On these grounds I have to accept that fetuses have the right to the life. As pro doesn’t show why his implications for adoption, or any others outweighs this right to life, I have to side with con on arguments.
On this emotive subject. It’s often the con case that is better able to express their objection, pro often implicitly rather than explicitly talks about the real issue and justification, which often means that those taking pro position here have a tougher time, and focus more on irrelevant side notes than proving their contention. Unfortunate this was the same here.
Arguments to con.
Honestly, I probably won't, I'm pretty busy irl so I'll be very inactive during summer it looks like.
And to be frank, I don't like abortion debates.
They're oversaturated and both sides use the same boring arguments.
The contender here is probably just going to go, "but what if person A isn't sentient or person B is mentality deficient, do we kill them????"
Right now I can't vote cause I didn't fulfill all of the tedious requirements, but you can, so do you agree with instigator or contender?
If it were up to me, I guess I would:
Give arguments to instigator (both sides had strong arguments, but the instigator provided more strong arguments than the contender did, even though the instigator was drawing false lines at things)
Tie sources (although I recommend that the instigator avoid using nylon.com as a source, simply because it loaded with dozens of ads, pop-ups, fancy pictures, and links to purchase shoes, glasses, t-shirts, and other lame products, all of which can slow down certain peoples' browsers and computers; if it wasn't for my adblock plus, my computer probably would have frozen and/or crashed)
Tie spelling/grammar ('cause let's be honest, most people who vote aren't going to waste time checking every single sentence for a spelling error anyways, and vote moderators aren't going to waste time checking hundreds if not thousands of words and sentences to see if there is a spelling error)

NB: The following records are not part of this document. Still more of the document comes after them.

(* ===== verification/Bindings.v ===== *)
(** * c_bindings.zig: the C functions as the Zig code calls them

    What the models of the callers take for granted: they use the C functions
    of TcpProbe.v, Resolver.v, Multicast.v and the sweeps directly, with the C
    results as values.  The program goes through this file, which turns C's
    ints, null pointers and buffers into Zig's enums, optionals and slices,
    and asserts what it passes on.  Each binding is written out here, and the
    shortcuts are shown to be the same ([start_through], [wait_through],
    [finish_through], [ping_sweep_through], [reverse_dns_through]).  The rows
    of the neighbour table are in Discovery.v and NeighborTable.v, the reply
    of an exchange in Names.v, send and recv in Listener.v. *)
From S2P Require Import Prelude Words Decimal Ranges Text Targets Sys Script NsSocket SweepSpec IcmpSweep IcmpSweepWin TcpProbe Window Held Probe Multicast Resolver Packets Names Pings.
Open Scope Z_scope.

(** A failed assertion stops the program. *)
Definition assert {E} (b : bool) : M E unit := λ e, if b then Some ((), e, []) else None.

(** ** The connect probe *)

(** The C enum's ints. *)
Definition tcp_probe_value (r : tcp_probe_result) : Z :=
  match r with
  | TCP_PROBE_OPEN => 0 | TCP_PROBE_REFUSED => 1 | TCP_PROBE_FILTERED => 2 | TCP_PROBE_PENDING => 3
  | TCP_PROBE_UNCONFIRMED => 4 | TCP_PROBE_NO_SOCKET => 5 | TCP_PROBE_NO_ADDRESS => 6
  end.

Inductive TcpProbe := tp_open | tp_refused | tp_filtered | tp_pending | tp_unconfirmed | tp_no_socket | tp_no_address.

#[export] Instance TcpProbe_eq_dec : EqDecision TcpProbe.
Proof. solve_decision. Defined.

(** @backingInt *)
Definition backing_int (p : TcpProbe) : Z :=
  match p with
  | tp_open => 0 | tp_refused => 1 | tp_filtered => 2 | tp_pending => 3 | tp_unconfirmed => 4 | tp_no_socket => 5 | tp_no_address => 6
  end.

Definition toTcpProbe (raw : Z) : TcpProbe :=
  if raw =? backing_int tp_open then tp_open
  else if raw =? backing_int tp_refused then tp_refused
  else if raw =? backing_int tp_pending then tp_pending
  else if raw =? backing_int tp_unconfirmed then tp_unconfirmed
  else if raw =? backing_int tp_no_socket then tp_no_socket
  else if raw =? backing_int tp_no_address then tp_no_address
  else tp_filtered.

(** icmp_ping_result's ints, and IcmpSweep; an error is OutOfMemory. *)
Definition icmp_ping_value (r : icmp_ping_result) : Z :=
  match r with ICMP_PING_DONE => 0 | ICMP_PING_UNAVAILABLE => 1 | ICMP_PING_NO_MEMORY => 2 end.

Inductive IcmpSweep := is_done | is_unavailable.

Definition to_icmp_sweep (raw : Z) : option IcmpSweep :=
  if raw =? 0 then Some is_done else if raw =? 1 then Some is_unavailable else None.

Section Bindings.
Context {E : Type} `{Env E}.

(** With it the socket it leaves in [out_sock], if any. *)
Definition tcpProbeStart (ip : ip4) (port timeout_ms : Z) : M E (TcpProbe * option Z) :=
  '(raw, sock) ← tcp_probe_start ip port timeout_ms;
  mret (toTcpProbe (tcp_probe_value raw), sock).

(** With it what it leaves in [settled], which holds [room] flags. *)
Definition tcpProbeWait (socks : list Z) (wait_ms : Z) (room : nat) : M E (bool * list bool) :=
  assert ((Z.of_nat (length socks) <=? TCP_PROBE_MAX_SOCKETS) && (length socks <=? room)%nat);;
  '(n, settled) ← tcp_probe_wait socks wait_ms;
  mret (n >=? 0, settled).

Definition tcpProbeFinish (sock : Z) (settled : bool) : M E TcpProbe :=
  raw ← tcp_probe_finish sock settled;
  mret match toTcpProbe (tcp_probe_value raw) with
       | tp_pending => tp_filtered
       | verdict => verdict
       end.

(** The switches of connects.zig's start and finish. *)
Definition started_by (r : TcpProbe * option Z) : Started :=
  match r.1 with
  | tp_open => s_done v_open
  | tp_refused => s_done v_refused
  | tp_filtered => s_done v_filtered
  | tp_unconfirmed => s_done v_unconfirmed
  | tp_pending => s_pending (default 0 r.2)
  | tp_no_socket => s_unprobed short_socket
  | tp_no_address => s_unprobed short_address
  end.

Definition verdict_by (p : TcpProbe) : Verdict :=
  match p with
  | tp_open => v_open
  | tp_refused => v_refused
  | tp_unconfirmed => v_unconfirmed
  | tp_filtered | tp_pending | tp_no_socket | tp_no_address => v_filtered
  end.

(** ** Names, files, MAC addresses *)

Variable os : platform.

Definition getMacSendArp (ip_null_terminated : list Z) : M E (option (list Z)) :=
  get_mac_sendarp os (Some ip_null_terminated) true.

(** The block and the bytes in it, [len] of them. *)
Definition readFileContent (path : list Z) : M E (option (Z * list Z)) := read_file_content (Some path) true.

Definition freeFileContent (ptr : Z) : M E unit := free_file_content (Some ptr).

(** The text in a buffer of [len] bytes, up to its first NUL. *)
Definition resolvePtr (ip_null_terminated : list Z) (len : Z) : M E (option (list Z)) :=
  found ← resolve_ptr os (Some ip_null_terminated) true len;
  mret (before 0 <$> found).

Definition UDP_EXCHANGE_MAX : Z := 8.

(** UdpExchange.init: with no reply yet. *)
Definition exchange_init (port : Z) (request : list Z) (buf_len : Z) : ns_udp_exchange * answer :=
  (Exchange request buf_len port, no_answer).

(** What becomes of each exchange's reply. *)
Definition udpExchangeAll (fuel : nat) (ip : ip4) (xs : list ns_udp_exchange) (timeout_ms : Z) : M E (list answer) :=
  assert (Z.of_nat (length xs) <=? UDP_EXCHANGE_MAX);;
  udp_exchange_all os fuel (Some ip) xs timeout_ms.

(** ** Multicast sockets *)

Definition localAddress (first last : ip4) : M E (option ip4) := mc_local_address os (Some first) (Some last) true.

(** The handle; mc_open's [None] is MC_NO_SOCKET. *)
Definition socket_open (local : ip4) : M E (option Z) := mc_open os (Some local).

Definition socket_wake (handle : Z) : M E unit := mc_wake (Some handle).

Definition socket_close (handle : Z) : M E unit := mc_close (Some handle).

(** *** What the shortcuts skip *)

(** Zig reads every int of the enum as the value C meant. *)
Lemma toTcpProbe_value r : backing_int (toTcpProbe (tcp_probe_value r)) = tcp_probe_value r.
Proof. by destruct r. Qed.

(** An int that is no value of the enum is no answer. *)
Lemma toTcpProbe_other raw : (∀ r, tcp_probe_value r ≠ raw) → toTcpProbe raw = tp_filtered.
Proof.
  intros Hno. unfold toTcpProbe. repeat case_match; try done; to_prop; subst.
  - by destruct (Hno TCP_PROBE_OPEN).
  - by destruct (Hno TCP_PROBE_REFUSED).
  - by destruct (Hno TCP_PROBE_PENDING).
  - by destruct (Hno TCP_PROBE_UNCONFIRMED).
  - by destruct (Hno TCP_PROBE_NO_SOCKET).
  - by destruct (Hno TCP_PROBE_NO_ADDRESS).
Qed.

Lemma to_icmp_sweep_value r :
  to_icmp_sweep (icmp_ping_value r) =
    match r with ICMP_PING_DONE => Some is_done | ICMP_PING_UNAVAILABLE => Some is_unavailable | ICMP_PING_NO_MEMORY => None end.
Proof. by destruct r. Qed.

Lemma start_through target e :
  Probe.start Windows target e =
    (r ← tcpProbeStart (t_ip target) (t_port target) (t_timeout_ms target); mret (started_by r)) e.
Proof.
  unfold Probe.start, tcpProbeStart, mbind, M_bind, mret, M_ret. destruct (tcp_probe_start _ _ _ e) as [[[[raw sock] e'] t]|]; [|done].
  rewrite !app_nil_r. by destruct raw.
Qed.

Lemma wait_through socks wait_ms e :
  Z.of_nat (length socks) <= TCP_PROBE_MAX_SOCKETS →
  waitSettled Windows socks wait_ms e =
    ('(ok, settled) ← tcpProbeWait socks wait_ms (length socks); mret (if (ok : bool) then settled else none_ready socks)) e.
Proof.
  intros Hl. unfold waitSettled, windows_wait, tcpProbeWait, assert, mbind, M_bind, mret, M_ret.
  rewrite (proj2 (Z.leb_le _ _)), Nat.leb_refl by done. cbn [andb].
  destruct (tcp_probe_wait socks wait_ms e) as [[[[n settled] e'] t]|]; [|done]. by rewrite !app_nil_r.
Qed.

Lemma finish_through sock settled e :
  Probe.finish Windows sock settled e = (r ← tcpProbeFinish sock settled; mret (verdict_by r)) e.
Proof.
  unfold Probe.finish, tcpProbeFinish, mbind, M_bind, mret, M_ret. destruct (tcp_probe_finish sock settled e) as [[[raw e'] t]|]; [|done].
  rewrite !app_nil_r. by destruct raw.
Qed.

Lemma reverse_dns_through ip e :
  reverse_dns os ip e =
    (found ← resolvePtr (formatIp ip) 256;
     mret match found with
          | None => []
          | Some ptr_name =>
            if negb (bool_decide (ptr_name = formatIp ip)) && negb (endsWith ptr_name in_addr_arpa)
               && negb (endsWith ptr_name ip6_arpa) && negb (is_address ptr_name)
            then let clean_name := cleanDomainName ptr_name in if is_address clean_name then [] else clean_name
            else []
          end) e.
Proof.
  unfold reverse_dns, resolvePtr, mbind, M_bind, mret, M_ret. destruct (resolve_ptr os _ _ _ e) as [[[found e'] t]|]; [|done].
  rewrite !app_nil_r. by destruct found.
Qed.

(** What the name lookups exchange passes the assertion. *)
Lemma exchange_through fuel ip xs timeout_ms e :
  Z.of_nat (length xs) <= UDP_EXCHANGE_MAX → udpExchangeAll fuel ip xs timeout_ms e = udp_exchange_all os fuel (Some ip) xs timeout_ms e.
Proof.
  intros Hl. unfold udpExchangeAll, assert, mbind, M_bind. rewrite (proj2 (Z.leb_le _ _)) by done.
  by destruct (udp_exchange_all _ _ _ _ _ e) as [[[? ?] ?]|].
Qed.
End Bindings.

(** ** The ping sweep *)

Section Sweep.
Context {E : Type} `{EchoLaw E}.
Variables (os : platform) (fuel : nat) (garbage : list Z).

(** icmpPingSweep: with it what was reported through the observer (the
    log). *)
Definition icmpPingSweep (ips : list ip4) (timeout_ms max_in_flight : Z) : M E (option IcmpSweep) :=
  raw ← match os with
        | Windows => win_ping_sweep fuel ips timeout_ms max_in_flight
        | _ => icmp_ping_sweep os fuel garbage ips timeout_ms max_in_flight
        end;
  mret (to_icmp_sweep (icmp_ping_value raw)).

Lemma ping_sweep_through ips e :
  icmpPingSweep ips PING_TIMEOUT_MS MAX_PINGS_IN_FLIGHT e =
    match icmpSweep os fuel garbage ips e with
    | Some (r, e', t) =>
      Some (match r with ICMP_PING_DONE => Some is_done | ICMP_PING_UNAVAILABLE => Some is_unavailable | ICMP_PING_NO_MEMORY => None end, e', t)
    | None => None
    end.
Proof.
  unfold icmpPingSweep, icmpSweep, mbind, M_bind, mret, M_ret.
  destruct os; match goal with |- match ?m with _ => _ end = _ => destruct m as [[[r e'] t]|]; [|done] end; by rewrite app_nil_r, to_icmp_sweep_value.
Qed.
End Sweep.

Give conduct to contender (because like I said, instigator kept trying to draw false lines over and over for no reason, prompting the contender to keep applying it to live people, thus making the debate go nowhere)
I generally don't even like debates on whether or not abortion is "morally okay" because it just leads nowhere, and both sides of the debated get frustrated with each other.

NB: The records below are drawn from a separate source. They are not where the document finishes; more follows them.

(** The second phase: the candidates, what is done, whether it was cut short,
    by a stop request, an error or for want of memory, and, for an error of
    the sweep, which. *)
Inductive confirms (candidates : list ip4) : list act → bool → option ping_result → Prop :=
| co_failed r calls stopped room :
    pingSweep os fuel garbage candidates r calls stopped → (∀ alive, r ≠ pings_alive alive) →
    confirms candidates (confirm_acts os room candidates calls) true (Some r)
| co_pinged alive calls stopped room :
    os ≠ Windows → pingSweep os fuel garbage candidates (pings_alive alive) calls stopped →
    confirms candidates (confirm_acts os room candidates calls) stopped None
| co_none alive calls stopped room room' :
    os = Windows → pingSweep os fuel garbage candidates (pings_alive alive) calls stopped →
    unconfirmed room' 0 candidates alive = [] →
    confirms candidates (confirm_acts os room candidates calls)
      (stopped || negb (bool_decide (unconfirmed (λ _, true) 0 candidates alive = []))) None
| co_asked alive calls stopped room room' p :
    os = Windows → pingSweep os fuel garbage candidates (pings_alive alive) calls stopped →
    let targets := unconfirmed room' 0 candidates alive in
    targets ≠ [] → rtc (pool_step (arp_job targets) (length targets)) (pool_start (length targets) ARP_WORKERS) p →
    po_caller p = c_returned →
    confirms candidates (confirm_acts os room candidates calls ++ map snd (po_log p))
      (stopped || po_stopped p || negb (bool_decide (targets = unconfirmed (λ _, true) 0 candidates alive))) None.

(** harvestArp with what readNeighbors gave it: what reading the table does,
    and, if there is a second phase, its candidates, what it does and whether
    it was cut short, and the error that ended it, if one did. *)
Inductive harvestArp (known_before : option (list neighbor)) (first_ip last_ip : ip4) :
    option (list neighbor) → list act → option (list ip4 * list act * bool) → option ping_result → Prop :=
| ha_no_table : harvestArp known_before first_ip last_ip None [] None None
| ha_over rounds candidates acts :
    let table := map rd_entry rounds in
    harvest_loop known_before table first_ip last_ip rounds [] = (candidates, acts) →
    harvestArp known_before first_ip last_ip (Some table) acts None None
| ha_confirm rounds candidates acts acts' cut failure :
    let table := map rd_entry rounds in
    harvest_loop known_before table first_ip last_ip rounds [] = (candidates, acts) →
    candidates ≠ [] → confirms candidates acts' cut failure →
    harvestArp known_before first_ip last_ip (Some table) acts (Some (candidates, acts', cut)) failure.
End Harvest.

(** ** Counting *)

Lemma counted_app acts acts' : counted (acts ++ acts') = (counted acts + counted acts')%nat.
Proof. unfold counted. by rewrite filter_app, length_app. Qed.

Lemma counted_perm acts acts' : acts ≡ₚ acts' → counted acts = counted acts'.
Proof. intros Hp. unfold counted. by rewrite Hp. Qed.

Lemma counted_each {B} (f : B → list act) (l : list B) :
  (∀ x, x ∈ l → counted (f x) = 1%nat) → counted (flat_map f l) = length l.
Proof.
  induction l as [|x l IH]; intros Hall; [done|]. simpl. rewrite counted_app, IH by (intros y Hy; apply Hall; by apply list_elem_of_further).
  by rewrite Hall by apply list_elem_of_here.
Qed.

The " take away valuable trait so I can kill you" argument is very weak and has a very simple way to get around it.
Non-Sentient beings are essentially property.
This is why houses since they aren't sentient, don't have moral consideration.
However, if you destroy someone's house than their well being is affected.
Applied to this scenario, if the person was in a coma then it is the decision of their family members or spouse to decide their fate.
Another example would be the intelligence trait.
Mentally deficient people aren't intelligent, therefore they don't have moral consideration.
However, if you kill a child who is mentally deficient the parents well being is affected.
I believe Ben Shapiro explains it best, in this short video where he debates with a university kid on abortion.
https://youtu.be/PbNYOyPRpgg?t=23
"The real question is where do you draw the line? You gonna draw the line at the heartbeat? Because it's very hard to draw the line at the heartbeat. There are people who are adults who are alive because of a pacemaker and they need some sort of outside force generating their heartbeat. You gonna do it based on brain function? Okay, well what about people who are in a coma? Should we just kill them. The problem is, anytime you draw any line other than the inception of the child, you end up a drawing a false line that can also be applied to people who are adults."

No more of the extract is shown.